Thursday, September 8, 2016

Volvo Gets Interesting

Too many articles to keep track of that say the same thing about the basics of the deal between Volvo and Autoliv. Both are located in Sweden, though Volvo is owned by the Chinese. The photo of the Volvo and Autoliv chief executives looks like the beginning of a Ingmar Bergman movie about upper class angst in Scandanavia, with beautiful white kitchens in which there is no screaming or Italian food.
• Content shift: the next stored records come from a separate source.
Lemma api_only_get j k : api_only (Py.get j k).
Proof. destruct j; simpl; auto using @api_only_ret, @api_only_raise. Qed.

#[local] Hint Resolve api_only_ret api_only_raise api_only_api_get
  api_only_get : api_only.

Lemma api_only_default_branch (E : env) : api_only (_default_branch_source E).
Proof.
  apply api_only_bind; [auto with api_only|]. intros [| | | | |d]; auto with api_only.
  cbv zeta. destruct (negb (Py.truthy _)); auto with api_only.
Qed.

Lemma api_only_try_release (E : env) url kind fb :
  api_only (try_release E url kind fb).
Proof.
  apply api_only_catch.
  - apply api_only_bind; [auto with api_only|]. intros [| | | | |d]; auto with api_only.
    destruct (Py.truthy _); auto with api_only.
  - intros [msg| | | | | | |]; auto with api_only.
    destruct (negb _); auto with api_only.
Qed.

Lemma api_only_scan_tags version items : api_only (scan_tags version items).
Proof.
  induction items as [|item items IH]; simpl; [auto with api_only|].
  apply api_only_bind; [auto with api_only|]. intros name.
  destruct (Py.eq_str _ _); [|done].
  apply api_only_bind; auto with api_only.
Qed.

Lemma api_only_resolve (E : env) version : api_only (_resolve_source E version).
Proof.
  unfold _resolve_source. destruct (String.eqb _ _).
  - apply api_only_bind; [apply api_only_try_release|].
    intros [src|]; [auto with api_only|].
    apply api_only_bind; [auto with api_only|].
    intros [| | | |[|first rest]|]; try apply api_only_default_branch.
    repeat (apply api_only_bind; [auto with api_only|]; intros ?).
    auto with api_only.
  - apply api_only_bind; [apply api_only_try_release|].
    intros [src|]; [auto with api_only|].
    apply api_only_bind; [auto with api_only|]. intros tags.
    apply api_only_bind.
    + destruct tags; auto using api_only_scan_tags with api_only.
    + intros [src|]; auto with api_only.
Qed.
I'm just going to list a few articles; there are so many more. The reports all pretty much cover the same material facts.
Wall Street Journal article
Endgadget.com post - also information about the Volvo/Uber deal
The Detroit Bureau (an automotive industry publication) - has the aforementioned photo

Question

Lingering in my mind is the question of whether Volvo is already behind the curve on a path that Nvidia, Drive.ai, and Comma.ai are well in the midst of paving? Perhaps Volvo believes it is technologically ahead; perhaps the company believes and indeed can bank on its credibility and its acumen to surge ahead; perhaps there is something of the Jackson Pollock style of painting here - throw something and see if it sticks. (Apologies to Pollock and modern art enthusiasts, but I'm not a big fan of the artist's work.)
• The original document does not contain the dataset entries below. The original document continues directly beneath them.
(** * AutoDPD: a shallow embedding of [src/autodepend/autodpd.py]

    The class [autodpd] walks a project directory, extracts the top-level
    imports and the syntax features of every [.py] script and [.ipynb]
    notebook, classifies the imports and derives a Python version.

    Modelling choices.
    - Python's standard services the code calls ([ast.parse], [json.loads],
      [sys.stdlib_module_names], [importlib.util.find_spec],
      [importlib.metadata.distributions], [hasattr(ast, 'Match')]) are the
      fields of a record [PyEnv]; every theorem is stated for all of them.
    - Text is a [string] holding the UTF-8 bytes of a Python [str]; byte
      order on UTF-8 is code-point order, the order of Python's [sorted].
    - A [float] literal of the source ([3.5] ... [3.10]) is kept as its value
      in hundredths, a [Z]: the doubles nearest to these decimals are ordered
      as the decimals are, and [3.10] and [3.1] are the same double.
    - A Python [set] is a duplicate-free list; only its contents matter to the
      code (it is summed into other sets, maxed, or sorted).
    - Effects: the printed warnings and raised exceptions are threaded through
      a small state-and-exception monad [M]; [main] and
      [save_conda_environment], which also write files, run in [IO], whose
      state adds the files written ([open] and [yaml.safe_dump] are
      parameters). *)

From Stdlib Require Import String Ascii List ZArith Bool Lia Sorted Permutation.
Import ListNotations.
Open Scope string_scope.
Open Scope Z_scope.
Open Scope list_scope.
Set Warnings "-register-all".

(** ** Python exceptions the code raises or catches *)

Inductive exc :=
| SyntaxError          (** with its subclass IndentationError *)
| JSONDecodeError
| KeyError
| TypeError
| UnicodeDecodeError
| OSError              (** with IsADirectoryError, PermissionError, ... *)
| AttributeError
| OtherException.

Definition exc_eqb (a b : exc) : bool :=
  match a, b with
  | SyntaxError, SyntaxError | JSONDecodeError, JSONDecodeError
  | KeyError, KeyError | TypeError, TypeError
  | UnicodeDecodeError, UnicodeDecodeError | OSError, OSError
  | AttributeError, AttributeError | OtherException, OtherException => true
  | _, _ => false
  end.

(** ** The state-and-exception monad: stdout lines and a raised exception *)

Inductive result (A : Type) :=
| Ok (a : A)
| Raise (e : exc).
Arguments Ok {A} a.
Arguments Raise {A} e.

Definition M (A : Type) := list string -> result A * list string.

Definition ret {A} (a : A) : M A := fun out => (Ok a, out).
Definition raise {A} (e : exc) : M A := fun out => (Raise e, out).
Definition bind {A B} (m : M A) (f : A -> M B) : M B :=
  fun out =>
    match m out with
    | (Ok a, out') => f a out'
    | (Raise e, out') => (Raise e, out')
    end.
Definition print (line : string) : M unit := fun out => (Ok tt, out ++ [line]).

(** [try: body except (caught...): handler] *)
Definition try_except {A} (body : M A) (caught : list exc) (handler : M A) : M A :=
  fun out =>
    match body out with
    | (Raise e, out') =>
        if existsb (exc_eqb e) caught then handler out' else (Raise e, out')
    | r => r
    end.

(** Lifts a plain fallible value. *)
Definition lift {A} (r : result A) : M A :=
  match r with Ok a => ret a | Raise e => raise e end.

Notation "x <- c1 ;; c2" := (bind c1 (fun x => c2))
  (at level 61, c1 at next level, right associativity).
Notation "c1 ;; c2" := (bind c1 (fun _ => c2))
  (at level 61, right associativity).

(** ** Small string helpers (Python [str] methods) *)

(** [s.split('.')[0]]: the text before the first dot. *)
Fixpoint first_component (s : string) : string :=
  match s with
  | EmptyString => EmptyString
  | String c rest => if Ascii.eqb c "." then EmptyString
                     else String c (first_component rest)
  end.

(** [s.lower()] on ASCII letters. *)
Definition lower_char (c : ascii) : ascii :=
  let n := nat_of_ascii c in
  if (Nat.leb 65 n && Nat.leb n 90)%bool then ascii_of_nat (n + 32) else c.

Fixpoint lower (s : string) : string :=
  match s with
  | EmptyString => EmptyString
  | String c rest => String (lower_char c) (lower rest)
  end.

(** [needle in hay] for strings. *)
Fixpoint str_contains (needle hay : string) : bool :=
  String.prefix needle hay ||
  match hay with
  | EmptyString => false
  | String _ rest => str_contains needle rest
  end.

(** [set.add] on a duplicate-free list. *)
Definition set_add {A} (eqb : A -> A -> bool) (x : A) (s : list A) : list A :=
  if existsb (eqb x) s then s else s ++ [x].

Definition set_update {A} (eqb : A -> A -> bool) (s t : list A) : list A :=
  fold_left (fun acc x => set_add eqb x acc) t s.

(** [sorted(...)] of a list of strings: insertion sort on byte order. *)
Fixpoint insert_sorted (x : string) (l : list string) : list string :=
  match l with
  | [] => [x]
  | y :: ys => if String.leb x y then x :: y :: ys else y :: insert_sorted x ys
  end.

Fixpoint sorted (l : list string) : list string :=
  match l with
  | [] => []
  | x :: xs => insert_sorted x (sorted xs)
  end.

(** ** Float literals and their [repr] *)

(** The value, in hundredths, of the literal [i.frac] (frac at most two
    digits): [float_lit 3 "10" = float_lit 3 "1" = 310]. *)
Definition digit_val (c : ascii) : Z := Z.of_nat (nat_of_ascii c) - 48.

Definition float_lit (i : Z) (frac : string) : Z :=
  match frac with
  | EmptyString => 100 * i
  | String d EmptyString => 100 * i + 10 * digit_val d
  | String d1 (String d2 _) => 100 * i + 10 * digit_val d1 + digit_val d2
  end.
Something new in the Swedish water?

Volvo has been a busy bee of late. In addition to the Uber deal and the Autoliv deal, Volvo is testing other driverless vehicles. It is showing off a driverless vehicle in New Zealand as well as testing a driverless truck in an underground mine. According to wikimapia, "[t]he mine consists of polymetallic ore containing zinc, copper, lead, gold and silver, as well as copper ore and gold ore. Around 80% of the ore mined at Kristineberg is extracted using the cut-and-fill method." Correctly assume that I have no idea what that means or how environmentally responsible such mining practices are.

And there's more with Uber and Volvo partnering on driverless Volvo trucks that are currently tooling around the San Francisco Bay area. These are already on the highway.

One can assume that the B2B market of trucking will be, no pun intended, a gold mine. One can assume that Daimler and Volvo will be big competitors, as past reports have shown.